Age-Related Differences
- Primary HLH: Most common in children, though can occur in adolescents and young adults 1
- Secondary HLH: By far most common in adults, with different triggers, organ reserve, and clinical presentations compared to pediatric patients 1, 2
Prognosis Without Treatment
Without immunosuppressive therapy to control the hyperactive immune system, the uncontrolled inflammatory cascade progresses rapidly to terminal multiple organ failure and death 1. Mortality remains high even with treatment, especially in adults with malignancy-associated HLH 4. Factors associated with higher mortality include shock at ICU admission, platelet count <30 g/L, and T-cell lymphoma-associated HLH 4.

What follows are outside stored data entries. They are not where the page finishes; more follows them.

(* ===== verification/Observer.v ===== *)
(** * Observers ([base/src/observer.cpp], [base/include/observer.h])

    One [Observable] and the threads that use it. An observer is a pointer, 0
    for null. [NotifyObservers] copies the set under [mutex_] and calls
    [Update] after releasing it, so the calls are steps of their own: any other
    operation, also one that an [Update] makes, may come between two of them. *)

From stdpp Require Import sorting.
From S2P Require Import Prelude.

(** [arrLocals]: for each thread the unfinished [NotifyObservers] calls, the
    innermost first, with the observers still to update. [updates]: the calls
    of [Update], the last first. *)
Record Observable := {
  obs : gset Z;
  changed_ : bool;
  arrLocals : gmap Z (list (list Z));
  updates : list (Z * Z);
}.

Definition Observable_ctor : Observable := {| obs := ∅; changed_ := false; arrLocals := ∅; updates := [] |}.

Definition with_obs (os : gset Z) (s : Observable) : Observable :=
  {| obs := os; changed_ := changed_ s; arrLocals := arrLocals s; updates := updates s |}.
Definition with_changed (b : bool) (s : Observable) : Observable :=
  {| obs := obs s; changed_ := b; arrLocals := arrLocals s; updates := updates s |}.

Definition AddObserver (o : Z) (s : Observable) : Observable :=
  if o =? 0 then s
  else if bool_decide (o ∈ obs s) then s
  else with_obs ({[o]} ∪ obs s) s.
Definition RemoveObserver (o : Z) (s : Observable) : Observable := with_obs (obs s ∖ {[o]}) s.
Definition RemoveAllObservers (s : Observable) : Observable := with_obs ∅ s.
Definition HasChanged (s : Observable) : bool := changed_ s.
Definition GetObserversCount (s : Observable) : Z := i32 (Z.of_nat (size (obs s))).
Definition SetChanged (s : Observable) : Observable := with_changed true s.
Definition ClearChanged (s : Observable) : Observable := with_changed false s.

(** The set in the order of [std::set]. *)
Definition snapshot (os : gset Z) : list Z := merge_sort Z.le (elements os).

Definition frames (t : Z) (s : Observable) : list (list Z) := default [] (arrLocals s !! t).
Definition with_frames (t : Z) (fs : list (list Z)) (s : Observable) : Observable :=
  {| obs := obs s; changed_ := changed_ s; arrLocals := <[t := fs]> (arrLocals s); updates := updates s |}.

(** [NotifyObservers]: the block that holds the lock; then one turn of the loop. *)
Definition NotifyObservers (t : Z) (s : Observable) : Observable :=
  if negb (HasChanged s) then s
  else ClearChanged (with_frames t (snapshot (obs s) :: frames t s) s).
Definition NotifyObservers_next (t : Z) (s : Observable) : option Observable :=
  match frames t s with
  | (o :: os) :: fs =>
      let s' := with_frames t (os :: fs) s in
      Some {| obs := obs s'; changed_ := changed_ s'; arrLocals := arrLocals s'; updates := (t, o) :: updates s' |}
  | [] :: fs => Some (with_frames t fs s)
  | [] => None
  end.

Inductive obs_event := EAdd (o : Z) | ERemove (o : Z) | ERemoveAll | ESet | EClear | ENotify | ENext.

#[export] Instance obs_event_eq_dec : EqDecision obs_event.
Proof. solve_decision. Defined.

Definition obs_step (s : Observable) (ev : Z * obs_event) : option Observable :=
  let '(t, e) := ev in
  match e with
  | EAdd o => Some (AddObserver o s)
  | ERemove o => Some (RemoveObserver o s)
  | ERemoveAll => Some (RemoveAllObservers s)
  | ESet => Some (SetChanged s)
  | EClear => Some (ClearChanged s)
  | ENotify => Some (NotifyObservers t s)
  | ENext => NotifyObservers_next t s
  end.

Definition run_obs : list (Z * obs_event) -> option Observable := run_steps obs_step Observable_ctor.

(** ** A change is notified once *)

Definition occurs (o : Z) (l : list Z) : Z := zlen (filter (fun x => x = o) l).
Definition updates_of (o : Z) (s : Observable) : Z := zlen (filter (fun u => u.2 = o) (updates s)).
Definition to_update (o : Z) (fss : list (list Z)) : Z := occurs o (concat fss).
Definition pending_of (o : Z) (s : Observable) : Z := msum (to_update o) (arrLocals s).
Definition changes (evs : list (Z * obs_event)) : Z := zlen (filter (fun e => e.2 = ESet) evs).

Lemma occurs_cons o x l : occurs o (x :: l) = (if decide (x = o) then 1 else 0) + occurs o l.
Proof. unfold occurs. rewrite filter_cons. case_decide; [by rewrite zlen_cons|done]. Qed.
Lemma occurs_app o l k : occurs o (l ++ k) = occurs o l + occurs o k.
Proof. unfold occurs. by rewrite filter_app, zlen_app. Qed.

Lemma occurs_snapshot o os : 0 <= occurs o (snapshot os) <= 1.
Proof.
  assert (NoDup (snapshot os)) as Hn by (unfold snapshot; rewrite merge_sort_Permutation; apply NoDup_elements).
  induction Hn as [|x l Hx Hn IH]; [done|]. rewrite occurs_cons. case_decide; [subst|lia].
  enough (occurs o l = 0) by lia. unfold occurs. rewrite filter_none; [done|].
  apply Forall_forall. intros y Hy ->. done.
Qed.

Lemma elem_of_snapshot o os : o ∈ snapshot os <-> o ∈ os.
Proof. unfold snapshot. by rewrite merge_sort_Permutation, elem_of_elements. Qed.

(** Changing the frames of one thread. *)
Lemma pending_frames o t fs s : pending_of o (with_frames t fs s) = pending_of o s - to_update o (frames t s) + to_update o fs.
Proof.
  unfold pending_of, frames. cbn. destruct (arrLocals s !! t) as [fs0|] eqn:E; cbn.
  - by apply msum_insert.
  - rewrite msum_insert_new by done. unfold to_update at 4. cbn. unfold occurs. cbn. change (zlen []) with 0. lia.
Qed.

Lemma obs_step_counts o s t e s' : obs_step s (t, e) = Some s' ->
  updates_of o s' + pending_of o s' + Z.b2z (changed_ s') <=
  updates_of o s + pending_of o s + Z.b2z (changed_ s) + (if decide (e = ESet) then 1 else 0).
Proof.
  destruct e; cbn; rewrite ?decide_False by done; try (intros [= <-]).
  - unfold AddObserver. destruct (_ =? _); [lia|]. case_bool_decide; [lia|]. change (pending_of o (with_obs _ s)) with (pending_of o s).
    change (updates_of o (with_obs _ s)) with (updates_of o s). cbn. lia.
  - change (pending_of o (RemoveObserver _ s)) with (pending_of o s). change (updates_of o (RemoveObserver _ s)) with (updates_of o s). cbn. lia.
  - change (pending_of o (RemoveAllObservers s)) with (pending_of o s). change (updates_of o (RemoveAllObservers s)) with (updates_of o s). cbn. lia.
  - change (pending_of o (SetChanged s)) with (pending_of o s). change (updates_of o (SetChanged s)) with (updates_of o s). cbn.
    rewrite decide_True by done. destruct (changed_ s); cbn; lia.
  - change (pending_of o (ClearChanged s)) with (pending_of o s). change (updates_of o (ClearChanged s)) with (updates_of o s).
    cbn. destruct (changed_ s); cbn; lia.
  - unfold NotifyObservers, HasChanged. destruct (changed_ s) eqn:Ec; cbn [negb]; [|rewrite Ec; lia].
    change (pending_of o (ClearChanged ?x)) with (pending_of o x). rewrite pending_frames.
    change (updates_of o (ClearChanged _)) with (updates_of o s). unfold to_update at 2. cbn [concat]. rewrite occurs_app.
    fold (to_update o (frames t s)). pose proof (occurs_snapshot o (obs s)). cbn. lia.
  - unfold NotifyObservers_next. destruct (frames t s) as [|[|x os] fs] eqn:Ef; [done| |]; intros [= <-].
    + rewrite pending_frames, Ef. change (updates_of o (with_frames _ _ s)) with (updates_of o s). cbn. unfold to_update. cbn. lia.
    + pose proof (pending_frames o t (os :: fs) s) as Hp. rewrite Ef in Hp. unfold pending_of in Hp |- *. cbn in Hp |- *.
      rewrite Hp. unfold updates_of. cbn [updates with_frames]. rewrite filter_cons. unfold to_update. cbn [concat app].
      rewrite occurs_cons. cbn [snd]. case_decide; rewrite ?zlen_cons; cbn; lia.
Qed.

(** C40: A change is notified at most once: however the threads' operations
    interleave, with nested notifications and observers that come and go, an
    observer is updated no more often than [SetChanged] was called, counting
    the updates under way and the change nobody has notified yet. *)
Theorem each_change_notifies_once evs s o : run_obs evs = Some s ->
  updates_of o s + pending_of o s + Z.b2z (changed_ s) <= changes evs.
Proof.
  unfold run_obs. enough (forall s0, run_steps obs_step s0 evs = Some s ->
    updates_of o s + pending_of o s + Z.b2z (changed_ s) <= updates_of o s0 + pending_of o s0 + Z.b2z (changed_ s0) + changes evs) as He.
  { intros Hr. specialize (He _ Hr). unfold pending_of in He at 2. cbn in He. rewrite msum_empty in He. exact He. }
  induction evs as [|[t e] evs IH]; intros s0.
  - intros [= <-]. unfold changes. cbn. change (zlen []) with 0. lia.
  - intros (s1 & E1 & Hr)%run_steps_cons. specialize (IH s1 Hr). pose proof (obs_step_counts o s0 t e s1 E1) as Hs.
    unfold changes. rewrite filter_cons. cbn [snd]. fold (changes evs). destruct (decide (e = ESet)); rewrite ?zlen_cons; unfold changes in IH; lia.
Qed.

(** ** Everybody is notified *)

(** The updates of a thread, the last first. *)
Definition updates_by (t : Z) (s : Observable) : list Z := (filter (fun u => u.1 = t) (updates s)).*2.

(** Steps of other threads leave the calls of [t] alone. *)
Lemma others_leave t s t' e s' : t' <> t -> obs_step s (t', e) = Some s' -> frames t s' = frames t s /\ updates_by t s' = updates_by t s.
Proof.
  intros Hne. assert (forall fs s0, frames t (with_frames t' fs s0) = frames t s0) as Hf.
  { intros fs s0. unfold frames. cbn. by rewrite lookup_insert_ne. }
  destruct e; cbn; try (intros [= <-]; done).
  - intros [= <-]. unfold AddObserver. destruct (_ =? _); [done|]. by case_bool_decide.
  - intros [= <-]. unfold NotifyObservers. destruct (HasChanged s); [cbn|done]. split; [apply Hf|done].
  - unfold NotifyObservers_next. destruct (frames t' s) as [|[|x os] fs]; [done| |]; intros [= <-].
    + split; [apply Hf|done].
    + split; [apply (Hf (os :: fs) s)|]. unfold updates_by. cbn [updates with_frames]. by rewrite filter_cons_False.
Qed.

(** The steps of [t] in [evs] are turns of the loop. *)
Definition loops (t : Z) (evs : list (Z * obs_event)) : Prop := Forall (fun e => e.1 = t -> e.2 = ENext) evs.

Lemma quiet_thread t evs s s' : run_steps obs_step s evs = Some s' -> zlen (filter (fun e => e.1 = t) evs) = 0 ->
  updates_by t s' = updates_by t s.
Proof.
  revert s. induction evs as [|[t' e] evs IH]; intros s; [by intros [= <-]|]. intros (s1 & E1 & Hr)%run_steps_cons Hz.
  rewrite filter_cons in Hz. cbn [fst] in Hz. case_decide as Ht.
  - rewrite zlen_cons in Hz. pose proof (zlen_nonneg (filter (fun e : Z * obs_event => e.1 = t) evs)). lia.
  - rewrite (IH s1) by done. by apply (others_leave t s t' e s1).
Qed.

Lemma loop_updates t evs os fs s s' : frames t s = os :: fs -> loops t evs -> run_steps obs_step s evs = Some s' ->
  frames t s' = fs -> zlen (filter (fun e => e.1 = t) evs) = zlen os + 1 -> updates_by t s' = rev os ++ updates_by t s.
Proof.
  revert os s. induction evs as [|[t' e] evs IH]; intros os s Hf Hl Hr He Hn.
  - cbn in Hn. change (zlen []) with 0 in Hn. pose proof (zlen_nonneg os). lia.
  - apply run_steps_cons in Hr as (s1 & E1 & Hr). apply Forall_cons in Hl as [Hl1 Hl]. rewrite filter_cons in Hn. cbn [fst] in *.
    destruct (decide (t' = t)) as [->|Hne].
    + cbn [snd] in Hl1. rewrite (Hl1 eq_refl) in E1. cbn in E1. unfold NotifyObservers_next in E1. rewrite Hf in E1. rewrite zlen_cons in Hn.
      assert (forall fs' s0, frames t (with_frames t fs' s0) = fs') as Hff by (intros; unfold frames; cbn; by rewrite lookup_insert_eq).
      destruct os as [|x os]; injection E1 as <-.
      * change (zlen []) with 0 in Hn. rewrite (quiet_thread t evs (with_frames t fs s) s'); [done|done|lia].
      * rewrite zlen_cons in Hn. etransitivity; [eapply (IH os); [|exact Hl|exact Hr|exact He|lia]; apply (Hff (os :: fs) s)|].
        unfold updates_by. cbn [updates with_frames]. rewrite filter_cons_True by done. cbn. by rewrite <- app_assoc.
    + destruct (others_leave t s t' e s1 Hne E1) as [Ef Eu]. rewrite <- Eu. apply (IH os s1); [by rewrite Ef|done|done|done|done].
Qed.

(** When [NotifyObservers] finds a change, it updates every observer of the
    set it copied, in its order, each once, whatever the other threads do
    before it returns. *)
Lemma NotifyObservers_updates_all t evs s s' : changed_ s = true -> loops t evs ->
  run_steps obs_step s ((t, ENotify) :: evs) = Some s' -> frames t s' = frames t s ->
  zlen (filter (fun e => e.1 = t) evs) = zlen (snapshot (obs s)) + 1 ->
  updates_by t s' = rev (snapshot (obs s)) ++ updates_by t s /\ forall o, o ∈ snapshot (obs s) <-> o ∈ obs s.
Proof.
  intros Hc Hl (s1 & E1 & Hr)%run_steps_cons Hf Hn. split; [|intros; apply elem_of_snapshot].
  cbn in E1. unfold NotifyObservers, HasChanged in E1. rewrite Hc in E1. cbn in E1. injection E1 as <-.
  refine (loop_updates t evs _ (frames t s) (ClearChanged (with_frames t (snapshot (obs s) :: frames t s) s)) s' _ Hl Hr Hf Hn).
  unfold frames. cbn. by rewrite lookup_insert_eq.
Qed.

(** ** Concrete runs *)

Definition demo_obs_run : list (Z * obs_event) :=
  [(1, EAdd 20); (1, EAdd 10); (1, EAdd 0); (1, EAdd 10); (1, ESet); (1, ENotify); (1, ENext); (2, ENotify); (2, ERemove 20); (1, ENext); (1, ENext)].

Definition obs_end (evs : list (Z * obs_event)) : Observable := default Observable_ctor (run_obs evs).

Lemma each_change_notifies_once_witness :
  run_obs demo_obs_run = Some (obs_end demo_obs_run) /\ updates (obs_end demo_obs_run) = [(1, 20); (1, 10)] /\
  updates_of 10 (obs_end demo_obs_run) + pending_of 10 (obs_end demo_obs_run) + Z.b2z (changed_ (obs_end demo_obs_run)) <= changes demo_obs_run.
Proof.
  split; [vm_compute; reflexivity|]. split; [vm_compute; reflexivity|]. apply each_change_notifies_once. vm_compute. reflexivity.
Defined.

(** The copy outlives the removal: [RemoveObserver] returned before the
    observer was updated. *)
Example removed_observer_is_updated :
  let evs := [(1, EAdd 10); (1, ESet); (1, ENotify); (2, ERemove 10); (1, ENext)] in
  obs (obs_end evs) = ∅ /\ updates (obs_end evs) = [(1, 10)].
Proof. split; vm_compute; reflexivity. Qed.

(** Two changes before a notification are one. *)
Example changes_merge :
  updates (obs_end [(1, EAdd 10); (1, ESet); (1, ESet); (1, ENotify); (1, ENext); (1, ENext); (1, ENotify)]) = [(1, 10)].
Proof. vm_compute. reflexivity. Qed.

Why Early Recognition Matters
The pathophysiology explains why early recognition and prompt treatment are essential to prevent irreversible organ damage and improve survival 1, 4. The hyperferritinemia reflects both macrophage activation and hepatocyte damage from the inflammatory cascade 1. Tissue damage occurs through CNS infiltration by activated lymphocytes, cytokine-mediated inflammation, and direct organ injury from the cytokine storm 1.